(** X12: [clamp] puts a value into [min, max].  For finite arguments with
    [min <= max] the result lies in the range, is the value itself when that
    is in range, and clamping twice changes nothing; with [min > max] the
    result is [max]; with a [NaN] argument it is [NaN]. *)
Theorem clamp_range :
  forall v lo hi : R,
    (lo <= hi ->
     exists c, clamp (Num v) (Num lo) (Num hi) = Num c
               /\ lo <= c <= hi
               /\ (lo <= v <= hi -> c = v)
               /\ (v < lo -> c = lo) /\ (hi < v -> c = hi)
               /\ clamp (Num c) (Num lo) (Num hi) = Num c)
    /\ (hi < lo -> clamp (Num v) (Num lo) (Num hi) = Num hi)
    /\ clamp NaN (Num lo) (Num hi) = NaN
    /\ clamp (Num v) NaN (Num hi) = NaN
    /\ clamp (Num v) (Num lo) NaN = NaN.
Proof.
  intros v lo hi. unfold clamp, js_min, js_max.
  split; [|split; [|repeat split]].
  - intros H. eexists. split; [reflexivity|].
    unfold Rmin, Rmax.
    repeat match goal with
           | |- context [Rle_dec ?u ?w] => is_var u; is_var w; destruct (Rle_dec u w)
           end; repeat split; intros; try lra; f_equal; lra.
  - intros H. f_equal. unfold Rmin, Rmax.
    repeat match goal with
           | |- context [Rle_dec ?u ?w] => is_var u; is_var w; destruct (Rle_dec u w)
           end; lra.
Qed.

Lemma clamp_range_witness :
  exists c, clamp (Num 7) (Num 0) (Num 5) = Num c
            /\ 0 <= c <= 5
            /\ (0 <= 7 <= 5 -> c = 7)
            /\ (7 < 0 -> c = 0) /\ (5 < 7 -> c = 5)
            /\ clamp (Num c) (Num 0) (Num 5) = Num c.
Proof.
  apply (clamp_range 7 0 5). lra.
Defined.

(** ** A touch device *)

Lemma untouched_dispatch (ev : Event) (pg : Page) :
  is_direct_call ev = false -> untouched pg -> untouched (dispatch ev pg).
Proof.
  intros Hev H. pose proof H as (Hc & Hf & Hr & Hu & Hd & Hs & Hp & Ht).
  assert (Hl : Cursor.listeners (cursor pg) = 0%nat) by now rewrite Hc.
  assert (Hl1 : Particles.resizeListeners (field pg) = 0%nat) by now rewrite Hf.
  assert (Hl2 : Particles.mouseListeners (field pg) = 0%nat) by now rewrite Hf.
  assert (Hl3 : Particles.visibilityListeners (field pg) = 0%nat) by now rewrite Hf.
  destruct ev; try discriminate Hev; cbn [dispatch].
  - unfold onDOMContentLoaded. now rewrite Ht.
  - unfold frame. apply run_callbacks_inv; [|exact H].
    intros id cb p (Pc & Pf & Pr & Pu & Pd & Ps & Pp & Pt) Hlk.
    apply lookup_In in Hlk.
    destruct cb.
    + exfalso. exact (proj1 (count_zero _ _) Ps id Hlk).
    + exfalso. exact (proj1 (count_zero _ _) Pp id Hlk).
    + cbn [invoke]. unfold untouched. cbn.
      repeat split; auto; now apply count_remove_zero.
  - rewrite Hl1. cbn. unfold untouched. cbn. repeat split; auto.
  - rewrite Hl2, Hl. exact H.
  - rewrite Hl. exact H.
  - rewrite Hl. exact H.
  - rewrite Hl. exact H.
  - unfold untouched. cbn. rewrite Hc. cbn. repeat split; auto.
  - rewrite Hl3. exact H.
  - unfold untouched. cbn. rewrite !count_app, !count_one, Hs, Hp. cbn.
    repeat split; auto.
Qed.

Lemma untouched_run (evs : list Event) (pg : Page) :
  forallb (fun ev => negb (is_direct_call ev)) evs = true ->
  untouched pg -> untouched (run evs pg).
Proof.
  revert pg. induction evs as [|ev tl IH]; intros pg Hev H; [exact H|].
  cbn in Hev. apply andb_prop in Hev as [Hev Htl].
  change (run (ev :: tl) pg) with (run tl (dispatch ev pg)).
  apply IH; [exact Htl|]. apply untouched_dispatch; [|exact H].
  now destruct (is_direct_call ev).
Qed.

(** X13: on a touch device the heavy effects never start.  Whatever the
    browser delivers after the page is created (load, frames, resizes,
    pointer, scroll and visibility events, frame requests of other effects),
    the follower and the particle field stay in their initial state, no
    listener of theirs is registered, neither the shared tick nor the
    particle loop is ever queued, [Cursor.update] is never called and
    nothing is painted.  The touch branches inside [Particles.init] are
    therefore not reached from the page's own start-up. *)
Theorem touch_page_skips_heavy_effects :
  forall (e : Host.Env) (wd ht : Z) (evs : list Event),
    Host.touch e = true ->
    forallb (fun ev => negb (is_direct_call ev)) evs = true ->
    cursor (run evs (initialPage e wd ht)) = Cursor.initial
    /\ field (run evs (initialPage e wd ht)) = Particles.initial
    /\ rafRunning (run evs (initialPage e wd ht)) = false
    /\ cursorUpdates (run evs (initialPage e wd ht)) = 0%nat
    /\ Host.drawn (host (run evs (initialPage e wd ht))) = []
    /\ count Host.SharedTick (Host.rafQueue (host (run evs (initialPage e wd ht)))) = 0%nat
    /\ count Host.ParticlesLoop (Host.rafQueue (host (run evs (initialPage e wd ht)))) = 0%nat.
Proof.
  intros e wd ht evs Ht Hev.
  assert (H : untouched (run evs (initialPage e wd ht))).
  { apply untouched_run; [exact Hev|]. unfold untouched. cbn. repeat split; auto. }
  destruct H as (H1 & H2 & H3 & H4 & H5 & H6 & H7 & _). repeat split; assumption.
Qed.

Lemma touch_page_skips_heavy_effects_witness :
  cursor (run [DOMContentLoaded; MouseMove 10 10; Frame; Scroll; Resize 400 300;
               VisibilityChange true; VisibilityChange false; ForeignRequest; Frame]
            (initialPage touch_env 300 150)) = Cursor.initial.
Proof.
  exact (proj1 (touch_page_skips_heavy_effects touch_env 300 150
                  [DOMContentLoaded; MouseMove 10 10; Frame; Scroll; Resize 400 300;
                   VisibilityChange true; VisibilityChange false; ForeignRequest; Frame]
                  eq_refl eq_refl)).
Defined.

(** * The header *)

Lemma last_cons {A : Type} (a d : A) (l : list A) : last (a :: l) d = last l a.
Proof.
  revert a d. induction l as [|b tl IH]; intros a d; [reflexivity|].
  change (last (a :: b :: tl) d) with (last (b :: tl) d).
  now rewrite !IH.
Qed.

Lemma gt_Num (u v : R) : JsNum.gt (Num u) (Num v) = true <-> v < u.
Proof. unfold JsNum.gt. apply lt_Num. Qed.

Lemma onScroll_Num (y l : R) (e : Header.El) (n : nat) :
  Header.onScroll (Num y) (Header.mk (Some e) (Num l) n) =
  if Rlt_dec (Rabs (y - l)) 5
  then Ok tt (Header.mk (Some (Header.mkEl (JsNum.gt (Num y) (Num 80)) (Header.headerHidden e)))
                (Num l) n)
  else Ok tt (Header.mk
                (Some (Header.mkEl (JsNum.gt (Num y) (Num 80))
                         (JsNum.gt (Num y) (Num l) && JsNum.gt (Num y) (Num 80))))
                (Num y) n).
Proof.
  unfold Header.onScroll.
  cbn [Header.el Header.lastScroll Header.listeners js_abs JsNum.sub JsNum.lift2
       Header.delta Header.scrollThreshold JsNum.lt Header.scrolled].
  destruct (Rlt_dec (Rabs (y - l)) 5); reflexivity.
Qed.

Lemma header_after (y l : R) (e : Header.El) :
  (Header.headerHidden e = true -> 80 < l) ->
  header_tracks y (state_of (Header.onScroll (Num y) (Header.mk (Some e) (Num l) 1))).
Proof.
  intros Hh. rewrite onScroll_Num.
  destruct (Rlt_dec (Rabs (y - l)) 5) as [Hd | Hd]; cbn [state_of].
  - eexists; exists l. cbn. split; [reflexivity|]. repeat split; auto; apply gt_Num.
  - eexists; exists y. cbn. split; [reflexivity|]. repeat split; auto.
    + apply gt_Num.
    + apply gt_Num.
    + rewrite Rminus_diag, Rabs_R0. lra.
    + intros H. apply andb_prop in H as [_ H]. now apply gt_Num.
Qed.

Lemma header_step (y y' : R) (s : Header.t) :
  header_tracks y s -> header_tracks y' (Header.scroll s y').
Proof.
  intros (e & l & Ee & El & En & _ & _ & Hh).
  unfold Header.scroll. rewrite En.
  change (header_tracks y' (state_of (Header.onScroll (Num y') s))).
  destruct s as [se sl sn]. cbn in Ee, El, En. subst se sl sn.
  now apply header_after.
Qed.

Lemma header_init (e : Header.El) (y0 : R) :
  Header.headerHidden e = false ->
  header_tracks y0 (state_of (Header.init (Some e) (Num y0) Header.initial)).
Proof.
  intros Hh. unfold Header.init. cbn [Header.lastScroll Header.listeners Header.initial].
  apply header_after. rewrite Hh. discriminate.
Qed.

Lemma header_run (ys : list R) (y : R) (s : Header.t) :
  header_tracks y s -> header_tracks (last ys y) (fold_left Header.scroll ys s).
Proof.
  revert y s. induction ys as [|y' tl IH]; intros y s H; [exact H|].
  rewrite last_cons. cbn [fold_left]. apply IH. now apply (header_step y).
Qed.

(** X14: the header hides only past the threshold.  Loaded at any position
    and scrolled through any positions, with a header element that does not
    start hidden: the shrink class is on exactly when the current position is
    above 80; the remembered position is less than 5 away from the current
    one; and when the header is hidden the remembered position is above 80,
    so the current one is above 75.  Hidden without the shrink class is
    possible only between 75 and 80. *)
Theorem header_hidden_only_past_threshold :
  forall (e : Header.El) (y0 : R) (ys : list R),
    Header.headerHidden e = false ->
    exists (e' : Header.El) (l : R),
      Header.el (Header.run (Some e) y0 ys) = Some e'
      /\ Header.lastScroll (Header.run (Some e) y0 ys) = Num l
      /\ (Header.scrolled e' = true <-> 80 < last ys y0)
      /\ Rabs (last ys y0 - l) < 5
      /\ (Header.headerHidden e' = true -> 80 < l /\ 75 < last ys y0)
      /\ (Header.headerHidden e' = true -> Header.scrolled e' = false ->
          75 < last ys y0 <= 80).
Proof.
  intros e y0 ys Hh.
  destruct (header_run ys y0 _ (header_init e y0 Hh)) as (e' & l & Ee & El & _ & Hs & Hd & Hl).
  set (y := last ys y0) in *. apply Rabs_def2 in Hd as Hd'.
  exists e', l. unfold Header.run.
  split; [exact Ee|]. split; [exact El|]. split; [exact Hs|]. split; [exact Hd|].
  split.
  - intros H. specialize (Hl H). lra.
  - intros H Hn. specialize (Hl H). split; [lra|].
    destruct (Rle_dec y 80) as [Hle | Hgt]; [exact Hle|].
    assert (Hc : Header.scrolled e' = true) by (apply Hs; lra). congruence.
Qed.

Lemma header_hidden_only_past_threshold_witness :
  exists (e' : Header.El) (l : R),
    Header.el (Header.run (Some plain_header) 0 [40; 90; 100; 97; 78]) = Some e'
    /\ Header.lastScroll (Header.run (Some plain_header) 0 [40; 90; 100; 97; 78]) = Num l
    /\ (Header.scrolled e' = true <-> 80 < last [40; 90; 100; 97; 78] 0)
    /\ Rabs (last [40; 90; 100; 97; 78] 0 - l) < 5
    /\ (Header.headerHidden e' = true -> 80 < l /\ 75 < last [40; 90; 100; 97; 78] 0)
    /\ (Header.headerHidden e' = true -> Header.scrolled e' = false ->
        75 < last [40; 90; 100; 97; 78] 0 <= 80).
Proof.
  exact (header_hidden_only_past_threshold plain_header 0 [40; 90; 100; 97; 78] eq_refl).
Defined.

(** * The counters *)



















(** * Magnetic elements and tilt cards *)

Lemma magnetic_onMove_Num (x y l t w h : R) :
  Magnetic.onMove (Num x) (Num y) (finite_rect l t w h) =
  let dx := x - (l + w / 2) in
  let dy := y - (t + h / 2) in
  let d := norm2 dx dy in
  if Rlt_dec d 150
  then Some (Num (dx * (1 - d / 150) * 0.35), Num (dy * (1 - d / 150) * 0.35))
  else None.
Proof.
  unfold Magnetic.onMove, finite_rect, Magnetic.radius, norm2.
  cbn [Rect.left Rect.top Rect.width Rect.height JsNum.div JsNum.add JsNum.sub JsNum.mul
       JsNum.lift2].
  destruct (Req_dec_T 2 0) as [E | _]; [lra|].
  cbn [JsNum.add JsNum.sub JsNum.mul JsNum.lift2 JsNum.sqrt].
  set (dx := x - (l + w / 2)). set (dy := y - (t + h / 2)).
  destruct (Rlt_dec (dx * dx + dy * dy) 0) as [Hn | _]; [nra|].
  cbn [JsNum.lt JsNum.div].
  destruct (Rlt_dec (sqrt (dx * dx + dy * dy)) 150); [|reflexivity].
  destruct (Req_dec_T 150 0) as [E | _]; [lra|]. reflexivity.
Qed.
(** * StockMarginDetail: the cached margin-trading detail table

    A shallow embedding of [sz/stock_data/market/margin_detail.py]: the
    class [StockMarginDetail] keeps a CSV cache of per-day margin-trading
    records and extends it from a remote provider.

    Conventions of the embedding.
    - A [date] is the proleptic Gregorian ordinal of a Python [datetime.date]
      (what [date.toordinal()] returns); [d + timedelta(days = 1)] is [d + 1].
      The [trade_date] cells of a frame are pandas timestamps at midnight; they
      are kept as the date they denote, so [.date()] is the identity.  Their
      range (1677 .. 2262) lies well inside that of [datetime.date], hence the
      addition of one day never overflows.
    - A [DataFrame] is the list of its rows, in index order.
    - The object [self] and the outside world (file system, remote provider)
      are fields of one [State], passed explicitly.
    - The collaborators this file only imports (trading calendar, provider
      client, CSV codec, [need_update_by_trade_date]) are the fields of a
      record [Services] that every method takes. *)

From stdpp Require Import base decidable list sorting strings gmap.
From Stdlib Require Import ZArith Lia Ascii.

Local Open Scope Z_scope.

(** ** Dates *)

Definition date := Z.

Definition is_leap (y : Z) : bool :=
  (y mod 4 =? 0) && (negb (y mod 100 =? 0) || (y mod 400 =? 0)).

Definition days_before_year (y : Z) : Z :=
  let y1 := y - 1 in y1 * 365 + y1 / 4 - y1 / 100 + y1 / 400.

Definition days_in_month (y m : Z) : Z :=
  if m =? 2 then (if is_leap y then 29 else 28)
  else if (m =? 4) || (m =? 6) || (m =? 9) || (m =? 11) then 30 else 31.

Definition days_before_month (y m : Z) : Z :=
  fold_right Z.add 0 (map (days_in_month y) (map Z.of_nat (seq 1 (Z.to_nat (m - 1))))).

(** [date(year, month, day)], as its ordinal. *)
Definition ymd (y m d : Z) : date :=
  days_before_year y + days_before_month y m + d.

(** ** Frames *)

(** One record of the provider: its trade date, the security it is about
    ([ts_code]) and the remaining provider columns as their cell texts. *)
Record Row := mkRow {
  trade_date : date;
  ts_code : string;
  provider_fields : list string
}.

Global Instance Row_eq_dec : EqDecision Row.
Proof. solve_decision. Defined.

Definition DataFrame := list Row.

(** [df.empty] *)
Definition empty (df : DataFrame) : bool :=
  match df with [] => true | _ :: _ => false end.
(** * The acknowledgement pipeline of the streaming-pull subscriber

    A shallow embedding of
    - [google/cloud/pubsub_v1/subscriber/_protocol/dispatcher.py]
      (class [Dispatcher]) and
    - [google/cloud/pubsub_v1/subscriber/message.py] (class [Message]),
    together with the properties of the batching dispatcher and of the
    message handle.

    Python objects that the two files share (the request queue, the manager
    with its leaser and histogram, the dispatcher's worker thread, the wall
    clock, the warnings emitted) live in one [World]; every method is a
    computation in a state-and-exception monad over it.  A collaborator call
    ([manager.send], [leaser.add], ...) is recorded, in order, in the world's
    call log: the collaborators are external, their results are never read by
    the code, and the code has no [try]/[except], so the log is the sequence
    of calls the method issues while every collaborator returns. *)

From Stdlib Require Import List ZArith QArith Qround Qpower Qabs String Ascii Bool
  Lia Lqa PeanoNat.
Import ListNotations.

Local Open Scope string_scope.
Local Open Scope list_scope.
Local Open Scope nat_scope.

(** ** The request records ([requests.py]) *)

Module requests.

(** Modelled from the spec: [requests.LeaseRequest], the named tuple
    [LeaseRequest{ack_id, byte_size, ordering_key}] of the data model. *)
Module LeaseRequest.
Record t : Type := mk
  { ack_id : string; byte_size : Z; ordering_key : string }.
End LeaseRequest.

(** Modelled from the spec: [requests.ModAckRequest], the named tuple
    [ModAckRequest{ack_id, seconds}]. *)
Module ModAckRequest.
Record t : Type := mk
  { ack_id : string; seconds : Z }.
End ModAckRequest.

(** Modelled from the spec: [requests.AckRequest], the named tuple
    [AckRequest{ack_id, byte_size, time_to_ack(optional), ordering_key}];
    [None] is Python's [None]. *)
Module AckRequest.
Record t : Type := mk
  { ack_id : string; byte_size : Z; time_to_ack : option Z;
    ordering_key : string }.
End AckRequest.

(** Modelled from the spec: [requests.NackRequest], the named tuple
    [NackRequest{ack_id, byte_size, ordering_key}]. *)
Module NackRequest.
Record t : Type := mk
  { ack_id : string; byte_size : Z; ordering_key : string }.

(** The tuple of the fields, in declaration order: what [*item] unpacks. *)
Definition astuple (r : t) : string * Z * string :=
  (ack_id r, byte_size r, ordering_key r).
End NackRequest.

(** Modelled from the spec: [requests.DropRequest], the named tuple
    [DropRequest{ack_id, byte_size, ordering_key}]. *)
Module DropRequest.
Record t : Type := mk
  { ack_id : string; byte_size : Z; ordering_key : string }.

(** [DropRequest( *args )]: positional construction from three values. *)
Definition of_tuple (a : string * Z * string) : t :=
  let '(i, b, k) := a in mk i b k.
End DropRequest.

End requests.
Import requests.

(** [RequestItem = Union[AckRequest, DropRequest, LeaseRequest,
    ModAckRequest, NackRequest]]. *)
Inductive RequestItem : Type :=
| Lease (r : LeaseRequest.t)
| ModAck (r : ModAckRequest.t)
| Ack (r : AckRequest.t)
| Nack (r : NackRequest.t)
| Drop (r : DropRequest.t).

(** What a batch may hold at run time: a request item, or any other Python
    object, of which only [type(item)], as formatted in a string, is used. *)
Inductive QueueItem : Type :=
| request_item (r : RequestItem)
| foreign_object (type_repr : string).

(** An entry of the request queue: an item, or the poison pill
    [helper_threads.STOP]. *)
Inductive QueueEntry : Type :=
| entry (x : QueueItem)
| STOP.

(** The argument type of [Dispatcher.drop] and of [leaser.remove]:
    [Union[AckRequest, DropRequest, NackRequest]]. *)
Module DropItem.
Inductive t : Type :=
| of_ack (r : AckRequest.t)
| of_drop (r : DropRequest.t)
| of_nack (r : NackRequest.t).
(** * Chat backend: transcript store, streaming relay and route handlers

    A shallow embedding of [src/server.ts] (the current server), of the
    older [handleChatMessages] of [src/index2.ts] and of the stream reader of
    the test client, followed by the properties of the specification that
    can be settled on them.

    Conventions of the model
    - a JavaScript string is a [string]; one character stands for one UTF-16
      code unit, so the model covers text whose code units are below 256;
    - the relational store is a pair of tables kept as lists in insertion
      order; [NOW()] reads a clock that the environment advances by a
      non-negative delay before every statement;
    - everything outside the program (store failures, elapsed time, the model
      provider) is an [Env] the handlers are parameterised by;
    - an [async] handler is a computation in a state-and-exception monad over
      the world (store, clock, log of prompts) and the Express response. *)

From Stdlib Require Import ZArith NArith List String Ascii Bool Arith Lia.
From Stdlib Require Import DecimalString Permutation Sorted.
Import ListNotations.
Open Scope string_scope.
Open Scope Z_scope.

Set Implicit Arguments.

(* ================================================================= *)
(** ** JavaScript strings *)

Module Js.

Definition dquote : string := String (ascii_of_nat 34) EmptyString.
Definition nl : string := String (ascii_of_nat 10) EmptyString.

(** Truthiness of a string value: only the empty string is falsy. *)
Definition truthy (s : string) : bool :=
  match s with EmptyString => false | String _ _ => true end.

(** [a || b] on strings. *)
Definition or (a b : string) : string := if truthy a then a else b.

_What is being asked_
Counting only lines that hold the word "Stdlib", say how many there are in the listing above and add nothing.

_Solution for this task_
4